Mehrsprachige Kinder werden in der Lese-Rechtschreibförderung mit den gleichen didaktischen Methoden gefördert wie einsprachige Kinder. Zusätzlich werden weitere Aspekte aus dem Bereich der Sprach- und Wortschatzförderung mit einbezogen. Vorhandenes Wissen über die Erstsprache kann dabei als Ressource für die Entwicklung der Kompetenzen in Deutsch als Zweitsprache genutzt werden.
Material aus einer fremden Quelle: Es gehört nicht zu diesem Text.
(* ===== verification/DslProps.v ===== *)
(** * DslProps: what a configuration that is accepted guarantees *)

From S2P Require Import Prelude JsString Errors Models Dsl.
From Stdlib Require Import ZArith Lia Ascii.
Local Open Scope string_scope.
Local Open Scope Z_scope.

(** ** Single values *)

Section values.
Variable file : string.
Variable stringify : jsval -> outcome string.

Lemma str_ok value property fallback s : str file stringify value property fallback = Ok s ->
  s = fallback \/ blank s = false.
Proof. unfold str, fails. destruct value; try discriminate; [intros [= ->]; now left|]. destruct (blank s0) eqn:E; [discriminate | intros [= <-]; now right]. Qed.

Lemma str_solid value property fallback s : str file stringify value property fallback = Ok s -> blank fallback = false -> blank s = false.
Proof. intros E Hf. apply str_ok in E as [->|]; assumption. Qed.

Lemma integerOf_ok value property fallback min max z : integerOf file stringify value property fallback min max = Ok z ->
  min <= fallback <= max -> min <= z <= max.
Proof.
  unfold integerOf, fails. destruct value; try discriminate; [intros [= <-]; auto|].
  destruct (Z.ltb_spec z0 min), (Z.ltb_spec max z0); cbn [orb]; try discriminate. intros [= <-] _. lia.
Qed.

Lemma jobTypesOf_ok entries : forall l, jobTypesOf file stringify entries = Ok l -> Forall (fun t => 1 <= snd t <= MAX_SAFE_INTEGER) l.
Proof.
  induction entries as [|[type value] r IH]; cbn [jobTypesOf]; intros l E; [injection E as <-; constructor|].
  apply obind_ok in E as (config & _ & E). apply obind_ok in E as (timeout & Ht & E). apply obind_ok in E as (rest & Hr & E).
  apply integerOf_ok in Ht; [|unfold MAX_SAFE_INTEGER; lia]. injection E as <-. specialize (IH _ Hr).
  destruct (String.eqb type "__proto__"); [exact IH | now constructor].
Qed.

(** A section is in use unless it says otherwise. *)
Definition sectionEnables (raw : list (string * jsval)) (c : AppPortCapabilityName) : Prop :=
  exists fields, getField raw (capabilityName c) = JObj fields /\ getField fields "enabled" <> JBool false.

Lemma usedCapabilities_ok raw todo : NoDup todo -> forall uses out, usedCapabilities file stringify raw uses todo = Ok out ->
  forall c, In c out <-> In c uses \/ (In c todo /\ sectionEnables raw c).
Proof.
  induction 1 as [|c todo Hn Hd IH]; cbn [usedCapabilities]; intros uses out E d; [injection E as <-; cbn; tauto|].
  apply obind_ok in E as (section & Hs & E). apply obind_ok in E as (enabled & He & E).
  rewrite (IH _ _ E d). cbn [In].
  assert (In d (if enabled then c :: uses else uses) <-> In d uses \/ (d = c /\ sectionEnables raw c)) as ->.
  2: { split; [intros [[|[-> ?]]|[? ?]]; auto 6 | intros [?|[[<-|?] ?]]; auto]. }
  assert (enabled = true -> In c uses \/ sectionEnables raw c) as H1.
  { intros ->. unfold sectionEnables. destruct (getField raw (capabilityName c)) as [| | | | | | |fields|] eqn:Ef; try discriminate Hs.
    - injection Hs as <-. cbn in He. rewrite orb_false_r in He. injection He as He. left.
      apply existsb_exists in He as (x & Hx & Hb). apply bool_decide_eq_true in Hb. now subst.
    - injection Hs as <-. right. exists fields. split; [reflexivity|]. intros E2. rewrite E2 in He. discriminate He. }
  assert (sectionEnables raw c -> enabled = true) as H2.
  { intros (fields & Ef & Hne). rewrite Ef in Hs, He. injection Hs as <-. cbn in He. rewrite orb_true_r in He.
    destruct (getField fields "enabled") as [| |b| | | | | |]; try discriminate He; injection He as <-; [reflexivity|].
    destruct b; [reflexivity | contradiction]. }
  destruct enabled; cbn [In].
  - split; [intros [<-|?]; [destruct (H1 eq_refl); auto | auto] | intros [?|[-> _]]; auto].
  - split; [auto | intros [?|[-> Hse]]; [assumption | discriminate (H2 Hse)]].
Qed.
End values.

(** ** The whole contract *)

(** What the rest of the program may rely on. *)
Record wellFormedConfig (c : AppPortConfig) : Prop := mkWellFormedConfig {
  wc_name : blank (ac_application_name c) = false;
  wc_namespace : blank (ac_state_namespace c) = false;
  wc_host : blank (ac_http_host c) = false;
  wc_port : 0 <= ac_http_port c <= 65535;
  wc_tenant : forall t, ac_tenant_default c = Some t -> blank t = false;
  wc_retries : 0 <= ac_webhooks_delivery_retries c <= MAX_SAFE_INTEGER;
  wc_timeout : 1 <= ac_webhooks_delivery_timeout_ms c <= MAX_SAFE_INTEGER;
  wc_attempts : 1 <= ac_jobs_max_attempts c <= MAX_SAFE_INTEGER;
  wc_types : Forall (fun t => 1 <= snd t <= MAX_SAFE_INTEGER) (ac_jobs_types c);
  wc_notifications : 1 <= ac_notifications_max_attempts c <= MAX_SAFE_INTEGER;
  wc_scopes : ac_api_keys_scopes c = [];
  wc_enabled : ac_api_enabled c = ac_capabilities c CapApi /\ ac_webhooks_enabled c = ac_capabilities c CapWebhooks /\
    ac_jobs_enabled c = ac_capabilities c CapJobs /\ ac_secrets_enabled c = ac_capabilities c CapSecrets /\
    ac_notifications_enabled c = ac_capabilities c CapNotifications;
  wc_files : ac_capabilities c CapFiles = true -> ac_files_enabled c = true }.

Section contract.
Variable file : string.
Variable stringify : jsval -> outcome string.

(** Follow an accepted configuration through its checks. *)
Ltac accepted H :=
  repeat match type of H with
  | (_ ← _; _) = Ok _ => let x := fresh "x" in let Hx := fresh "Hx" in apply obind_ok in H as (x & Hx & H)
  end.

Lemma normalizeConfig_ok raw named c : normalizeConfig file stringify raw named = Ok c ->
  wellFormedConfig c /\ exists uses, usedCapabilities file stringify raw named ALL_CAPABILITIES = Ok uses /\
    ac_capabilities c = (fun d => existsb (fun e => bool_decide (d = e)) uses).
Proof.
  unfold normalizeConfig. intros E. accepted E.
  match goal with Hu : usedCapabilities _ _ _ _ _ = Ok ?u |- _ => rename Hu into Huses; rename u into uses end.
  injection E as <-.
  repeat match goal with
  | Hi : integerOf _ _ _ _ _ _ _ = Ok _ |- _ => apply integerOf_ok in Hi; [|unfold MAX_SAFE_INTEGER; lia]
  | Hj : jobTypesOf _ _ _ = Ok _ |- _ => apply jobTypesOf_ok in Hj
  end.
  assert (forall l (u : unit), match l with [] => Ok tt | _ :: _ => fails file stringify "api.keys.scopes" (JArr (map JStr l)) SCOPES_MESSAGE end = Ok u -> l = []) as Hscopes
    by (intros [|] u; [auto | discriminate]).
  repeat match goal with Hs : match ?l with [] => Ok tt | _ :: _ => _ end = Ok _ |- _ => apply Hscopes in Hs end.
  split; [|exists uses; split; [exact Huses | reflexivity]].
  split; cbn; auto.
  - eapply str_solid; [eassumption | reflexivity].
  - eapply str_solid; [eassumption|]. eapply str_solid; [eassumption | reflexivity].
  - eapply str_solid; [eassumption | reflexivity].
  - intros t ->. match goal with He : _ = Ok (Some t) |- _ => rename He into Ht end.
    destruct (getField _ "default") as [| | | | |s| | |]; try discriminate Ht. cbn in Ht.
    destruct (blank s) eqn:Eb; [discriminate Ht|]. now injection Ht as <-.
  - intros Hf. rewrite Hf in *. match goal with Hx : Ok true = Ok _ |- _ => now injection Hx end.
Qed.
End contract.

(** ** The text *)

(** The names of the [use] lines outside blocks. *)
Fixpoint usedNames (inBlock : bool) (lines : list string) : list string :=
  match lines with
  | [] => []
  | raw :: r =>
      let line := trim raw in
      if inBlock then usedNames (negb (String.eqb line "}")) r
      else match useLine line with
           | Some (name, opens) => name :: usedNames opens r
           | None => usedNames false r
           end
  end.

Lemma capabilityNamed_spec s c : capabilityNamed s = Some c <-> capabilityName c = s.
Proof.
  unfold capabilityNamed. split.
  - intros E. apply find_some in E as [_ E]. now apply String.eqb_eq.
  - intros <-. destruct c; reflexivity.
Qed.

Section text.
Variable file : string.
Variable stringify : jsval -> outcome string.

Lemma scanLines_uses lines : forall st out, scanLines file stringify st lines = Ok out ->
  forall c, In c (sn_uses out) <-> In c (sn_uses st) \/ In (capabilityName c) (usedNames match sn_block st with Some _ => true | None => false end lines).
Proof.
  induction lines as [|raw r IH]; cbn [scanLines usedNames]; intros st out E c; [injection E as ->; cbn; tauto|].
  apply obind_ok in E as (st' & Es & E). rewrite (IH _ _ E c). clear IH E. unfold scanLine in Es. cbn zeta in Es |- *.
  destruct (sn_block st) as [b|] eqn:Eb.
  - destruct (String.eqb (trim raw) "}"); [injection Es as <-; reflexivity|].
    destruct (_ && _); injection Es as <-; cbn [sn_uses sn_block]; rewrite ?Eb; reflexivity.
  - destruct (useLine (trim raw)) as [[name opens]|]; [|injection Es as <-; reflexivity].
    destruct (capabilityNamed name) as [d|] eqn:Ed; [|discriminate Es]. apply capabilityNamed_spec in Ed as <-.
    injection Es as <-. cbn [sn_uses sn_block In].
    assert (capabilityName d = capabilityName c <-> d = c) as -> by (split; [destruct d, c; (reflexivity || discriminate) | now intros ->]).
    destruct opens; tauto.
Qed.
End text.

Section claims.
Variable file : string.
Variable stringify : jsval -> outcome string.
Variable tomlParse : string -> list (string * jsval) + string.

(** C25: Every contract that is accepted is sound: names and hosts are not
    blank, the port is a port, retries, attempts and timeouts are within their
    bounds, API keys carry no scopes, and every section's switch agrees with
    its capability. *)
Theorem accepted_contract_sound source c :
  parseAppPortConfigText file stringify tomlParse source = Ok c -> wellFormedConfig c.
Proof.
  unfold parseAppPortConfigText. intros E. apply obind_ok in E as (st & _ & E).
  destruct (tomlParse _) as [raw|text]; [|discriminate E]. now apply normalizeConfig_ok in E as [Hw _].
Qed.

(** C26: A capability is enabled exactly when a [use] line outside a block
    names it, or its section is there and does not say [enabled = false]. *)
Theorem capabilities_exact source c cap :
  parseAppPortConfigText file stringify tomlParse source = Ok c ->
  (ac_capabilities c cap = true <->
   In (capabilityName cap) (usedNames false (splitOn "010" source)) \/
   exists st raw, scanLines file stringify (mkScan [] [] None) (splitOn "010" source) = Ok st /\
     tomlParse (joinLines (sn_lines st)) = inl raw /\ sectionEnables raw cap).
Proof.
  unfold parseAppPortConfigText. intros E. apply obind_ok in E as (st & Es & E).
  destruct (tomlParse _) as [raw|text] eqn:Et; [|discriminate E]. apply normalizeConfig_ok in E as (_ & uses & Hu & ->).
  assert (NoDup ALL_CAPABILITIES) as Hd by (apply (bool_decide_unpack _); vm_compute; exact I).
  pose proof (usedCapabilities_ok file stringify raw ALL_CAPABILITIES Hd _ _ Hu cap) as Huse.
  pose proof (scanLines_uses file stringify _ _ _ Es cap) as Hscan. cbn in Hscan.
  transitivity (In cap uses).
  { rewrite existsb_exists. split; [intros (x & Hx & Hb); apply bool_decide_eq_true in Hb; now subst|].
    intros Hin. exists cap. split; [exact Hin | now apply bool_decide_eq_true]. }
  assert (In cap ALL_CAPABILITIES) as Hall by (destruct cap; cbn; auto 10).
  rewrite Huse, Hscan. split.
  - intros [[[]|Hn]|[_ Hs]]; [now left | right]. eauto.
  - intros [Hn|(st' & raw' & Es' & Et' & Hs)]; [left; now right | right]. split; [exact Hall|].
    rewrite Es in Es'. injection Es' as <-. rewrite Et in Et'. now injection Et' as <-.
Qed.
End claims.

(** ** What goes wrong *)

(** The [use] line of the notifications guide, with its comment, is none: it
    is handed to the TOML parser. *)
Lemma commented_use_is_no_use : useLine (trim "use jobs            # enables durable delivery retries") = None.
Proof. reflexivity. Qed.

(** A table [api.keys] without [enabled] - with an empty list of scopes, say -
    is refused: the table itself is taken for the switch. *)
Lemma keys_table_needs_enabled file stringify :
  normalizeConfig file stringify [("api", JObj [("keys", JObj [("scopes", JArr [])])])] [] =
  fails file stringify "api.keys.enabled" (JObj [("scopes", JArr [])]) "true or false".
Proof. reflexivity. Qed.

(** Each line of a block is put under a header of its own, so a block of two
    lines defines its table twice; what follows the block stays in it. *)
Lemma block_repeats_header file stringify :
  scanLines file stringify (mkScan [] [] None) ["use api {"; "  enabled = true"; "  keys = true"; "}"; "version = 1"] =
  Ok (mkScan [CapApi] ["[api]"; "  enabled = true"; "[api]"; "  keys = true"; "version = 1"] None).
Proof. reflexivity. Qed.

(** [enabled = false] does not disable a capability that a [use] line names. *)
Lemma use_not_disabled file stringify :
  match normalizeConfig file stringify [("webhooks", JObj [("enabled", JBool false)])] [CapWebhooks] with
  | Ok c => ac_capabilities c CapWebhooks && ac_webhooks_delivery_enabled c
  | Throw _ => false
  end = true.
Proof. reflexivity. Qed.

(** ** Witnesses *)

Definition demoToml (text : string) : list (string * jsval) + string :=
  if startsWith text "port" then inl [("http", JObj [("port", JInt 9000)]); ("jobs", JObj []); ("files", JObj [("enabled", JBool false)])]
  else inr "unexpected".

Definition demoContract : string := "use api
use webhooks {
}
port = 9000".

#[local] Abbreviation demoParsed := (parseAppPortConfigText "appport.toml" (fun _ => Ok "?") demoToml demoContract).

Lemma accepted_contract_sound_witness :
  exists c, demoParsed = Ok c /\ ac_http_port c = 9000 /\ wellFormedConfig c.
Proof.
  eexists. split; [vm_compute; reflexivity|]. split; [reflexivity|].
  apply (accepted_contract_sound "appport.toml" (fun _ => Ok "?") demoToml demoContract). vm_compute. reflexivity.
Defined.

Lemma capabilities_exact_witness :
  exists c, demoParsed = Ok c /\ map (ac_capabilities c) ALL_CAPABILITIES = [true; true; true; false; false; false] /\
    (ac_capabilities c CapJobs = true <->
     In "jobs" (usedNames false (splitOn "010" demoContract)) \/
     exists st raw, scanLines "appport.toml" (fun _ => Ok "?") (mkScan [] [] None) (splitOn "010" demoContract) = Ok st /\
       demoToml (joinLines (sn_lines st)) = inl raw /\ sectionEnables raw CapJobs).
Proof.
  eexists. split; [vm_compute; reflexivity|]. split; [reflexivity|].
  apply (capabilities_exact "appport.toml" (fun _ => Ok "?") demoToml demoContract). vm_compute. reflexivity.
Defined.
Autorin: Dr. Astrid Schröder

Dr. Astrid Schröder ist Leiterin für Forschung, Entwicklung und Weiterbildung sowie des Fachbereichs Deutsch der Duden Institute für Lerntherapie.

Literatur

  • Festman, J. (Hrsg.) (2021). Deutsch Lehren und Lernen ‒ diversitätssensible Vermittlung und Förderung. Münster: Waxmann.
  • Jeuk, S. & Aschenbrenner, K.-H. (2021). Deutschunterricht und Sprachförderung mit mehrsprachigen Kindern und Jugendlichen. Grundlagen, Unterrichtsideen und Planungsinstrumente. Unter Mitarbeit von J. Benz und K. Holdorf. Berlin: Cornelsen.
  • Krifka, M., Blaszak, J., Leßmöllmann, A., Meinunger, A., Stiebels, B., Tracy, R. & H. Truckenbrodt (Hrsg.) (2014). Das mehrsprachige Klassenzimmer. Über die Muttersprachen unserer Schüler. Berlin, Heidelberg: Springer Verlag.